### The task
Among the entries below, one stretch runs from the line that contains "assert (Lp : List.length" through the line that contains "rewrite E, Lp in". Repeat that stretch exactly, ends included, and only that.

### Exercise data
Lemma occurrences_skip_all (ds : str) (l post : str) :
  Forall (fun c => c <> lbrace) l ->
  occurrences (marker ds) (l ++ post) = occurrences (marker ds) post.
Proof.
  induction 1 as [|c l Hc _ IH]; [reflexivity|].
  cbn [app]. rewrite occurrences_skip; [exact IH|]. now apply is_prefix_marker_head.
Qed.

Lemma counted_cons (c : char) (t : str) :
  counted (c :: t) =
  (if is_prefix (marker [48%N]) (c :: t) then 1 else 0)
  + (if is_prefix (marker [49%N]) (c :: t) then 1 else 0)
  + (if is_prefix (marker [50%N]) (c :: t) then 1 else 0)
  + (if is_prefix (marker [53%N]) (c :: t) then 1 else 0)
  + counted t.
Proof. unfold counted. rewrite !occurrences_cons. lia. Qed.

Lemma counted_head_le (s : str) :
  (if is_prefix (marker [48%N]) s then 1 else 0)
  + (if is_prefix (marker [49%N]) s then 1 else 0)
  + (if is_prefix (marker [50%N]) s then 1 else 0)
  + (if is_prefix (marker [53%N]) s then 1 else 0) <= 1.
Proof.
  destruct s as [|a [|d [|r rest]]]; unfold marker; cbn [app is_prefix].
  - lia.
  - rewrite !andb_false_r. lia.
  - rewrite !andb_false_r. lia.
  - destruct (N.eqb lbrace a); cbn [andb]; [|lia].
    destruct (N.eqb rbrace r); [|rewrite !andb_false_r; lia]. cbn [andb]. rewrite !andb_true_r.
    destruct (N.eqb_spec 48 d) as [<-|_]; [cbn; lia|].
    destruct (N.eqb_spec 49 d) as [<-|_]; [cbn; lia|].
    destruct (N.eqb_spec 50 d) as [<-|_]; [cbn; lia|].
    destruct (N.eqb 53 d); lia.
Qed.

Lemma counted_head_none (s : str) :
  marker_len s = None ->
  (if is_prefix (marker [48%N]) s then 1 else 0)
  + (if is_prefix (marker [49%N]) s then 1 else 0)
  + (if is_prefix (marker [50%N]) s then 1 else 0)
  + (if is_prefix (marker [53%N]) s then 1 else 0) = 0.
Proof.
  intros Hn.
  assert (P : forall d, is_ascii_digit d = true -> is_prefix (marker [d]) s = false).
  { intros d Hd. destruct (is_prefix (marker [d]) s) eqn:E; [|reflexivity].
    apply is_prefix_app in E as (rest & ->).
    rewrite (marker_len_marker [d] rest) in Hn; [discriminate|discriminate|].
    cbn [forallb]. now rewrite Hd. }
  now rewrite !P.
Qed.

Lemma counted_skip_all (l post : str) :
  Forall (fun c => c <> lbrace) l -> counted (l ++ post) = counted post.
Proof. intros H. unfold counted. now rewrite !occurrences_skip_all. Qed.

Lemma sub_markers_counted_upto (n : nat) :
  forall s, List.length s <= n ->
    List.length (sub_markers s) + 3 * counted s <= List.length s.
Proof.
  induction n as [|n IH]; intros s L.
  - destruct s; [cbn; lia|cbn in L; lia].
  - destruct s as [|c t]; [cbn; lia|].
    rewrite sub_markers_cons, counted_cons.
    destruct (marker_len (c :: t)) as [m|] eqn:M.
    + pose proof (counted_head_le (c :: t)) as Hh.
      destruct (marker_len_Some _ _ M) as (ds & post & Hne & Hd & E & ->).
      assert (Hs : skipn (List.length ds + 2) (marker ds ++ post) = post).
      { replace (List.length ds + 2) with (List.length (marker ds))
          by (unfold marker; cbn [List.length]; rewrite length_app; cbn; lia).
        now rewrite skipn_app, skipn_all, Nat.sub_diag. }
      assert (Ht : counted t = counted post).
      { assert (Et : t = (ds ++ [rbrace]) ++ post).
        { unfold marker in E. cbn [app] in E. now injection E. }
        rewrite Et. apply counted_skip_all. apply Forall_app. split.
        - apply Forall_forall. intros x Hx. apply ascii_digit_not_lbrace.
          rewrite forallb_forall in Hd. now apply Hd.
        - repeat constructor. discriminate. }
      replace (skipn (List.length ds + 2) (c :: t)) with post by (now rewrite E, Hs).
      rewrite Ht.
      assert (Lp : List.length (marker ds ++ post) = List.length ds + 2 + List.length post).
      { unfold marker. cbn [List.length app]. rewrite !length_app. cbn. lia. }
      assert (1 <= List.length ds) by (destruct ds; [congruence|cbn; lia]).
      rewrite E, Lp in L. specialize (IH post ltac:(lia)).
      replace (List.length (c :: t)) with (List.length ds + 2 + List.length post)
        by (now rewrite E, Lp).
      lia.
    + rewrite (counted_head_none _ M). cbn [List.length] in *.
      specialize (IH t ltac:(lia)). lia.
Qed.

(** X13. Every word that [extract_words_with_svaras] returns comes
    from a token that is not empty and has no white space; its clean text
    has no white space either, its [total_svaras] is the number of
    occurrences of the four counted markers in the token, and the clean
    text is shorter than the token by three characters at least for each
    of these: every counted marker is removed from the clean text. *)
Theorem extracted_words_invariants :
  forall (num : Type) (Nm : Number num) (lines : list line) (w : word num),
    In w (extract_words_with_svaras lines) ->
    raw w <> [] /\
    no_space (raw w) = true /\
    no_space (clean_text w) = true /\
    total_svaras w = Z.of_nat (counted (raw w)) /\
    List.length (clean_text w) + 3 * counted (raw w) <= List.length (raw w).
Proof.
  intros num Nm lines w Hw. unfold extract_words_with_svaras in Hw.
  apply in_flat_map in Hw as (l & _ & Hw). destruct l as [s| |]; try contradiction.
  apply in_map_iff in Hw as (token & <- & Ht).
  pose proof (split_from_words s [] eq_refl) as F. rewrite Forall_forall in F.
  destruct (F token Ht) as (Hs & Hne).
  unfold extract_svara_info. cbn [raw clean_text total_svaras].
  repeat split; try assumption.
  - now apply sub_markers_no_space.
  - rewrite count_svaras_marker_counts. unfold counts_of, marker_count, counted.
    cbn [List.map snd fold_left]. rewrite !Nat2Z.inj_add. reflexivity.
  - apply (sub_markers_counted_upto (List.length token)). lia.
Qed.

(** ** The files of a verse *)

Lemma read_int_digits (ds rest : str) (c : char) :
  ds <> [] -> forallb is_ascii_digit ds = true -> is_ascii_digit c = false ->
  read_int (ds ++ c :: rest) = (Z.of_N (digits_value 0 ds), c :: rest) /\
  read_int (45%N :: ds ++ c :: rest) = ((- Z.of_N (digits_value 0 ds))%Z, c :: rest).
Proof.
  intros Hne Hd Hc.
  assert (R : digit_run (ds ++ c :: rest) = List.length ds) by (now apply digit_run_app_stop).
  assert (F : firstn (List.length ds) (ds ++ c :: rest) = ds).
  { rewrite firstn_app, Nat.sub_diag, firstn_all. cbn [firstn]. apply app_nil_r. }
  assert (S : skipn (List.length ds) (ds ++ c :: rest) = c :: rest).
  { now rewrite skipn_app, Nat.sub_diag, skipn_all. }
  split.
  - destruct ds as [|d ds']; [congruence|].
    change ((d :: ds') ++ c :: rest) with (d :: (ds' ++ c :: rest)) in *.
    unfold read_int.
    replace (N.eqb d 45) with false.
    + now rewrite R, F, S.
    + symmetry. apply N.eqb_neq. intros ->. discriminate.
  - unfold read_int. cbn [N.eqb Pos.eqb]. now rewrite R, F, S.
Qed.

Lemma digits_value_zeros (k : nat) (ds : str) :
  digits_value 0 (repeat 48%N k ++ ds) = digits_value 0 ds.
Proof. induction k as [|k IH]; [reflexivity|]. cbn [repeat app digits_value]. exact IH. Qed.

Lemma N_chars_digits (n : N) : forallb is_ascii_digit (Fmt.N_chars n) = true.
Proof. apply uint_chars_digits. Qed.

Lemma read_int_chars (n : Z) (rest : str) (c : char) :
  is_ascii_digit c = false ->
  read_int (Paths.int_chars n ++ c :: rest) = (n, c :: rest).
Proof.
  intros Hc. destruct n as [|p|p]; unfold Paths.int_chars.
  - destruct (read_int_digits (py "0") rest c ltac:(discriminate) eq_refl Hc) as (H & _).
    exact H.
  - destruct (read_int_digits (Fmt.N_chars (Npos p)) rest c (N_chars_nonempty _)
                (N_chars_digits _) Hc) as (H & _).
    etransitivity; [exact H|]. now rewrite digits_value_N_chars.
  - destruct (read_int_digits (Fmt.N_chars (Npos p)) rest c (N_chars_nonempty _)
                (N_chars_digits _) Hc) as (_ & H).
    etransitivity; [exact H|]. now rewrite digits_value_N_chars.
Qed.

### Solution for this exercise
      assert (Lp : List.length (marker ds ++ post) = List.length ds + 2 + List.length post).
      { unfold marker. cbn [List.length app]. rewrite !length_app. cbn. lia. }
      assert (1 <= List.length ds) by (destruct ds; [congruence|cbn; lia]).
      rewrite E, Lp in L. specialize (IH post ltac:(lia)).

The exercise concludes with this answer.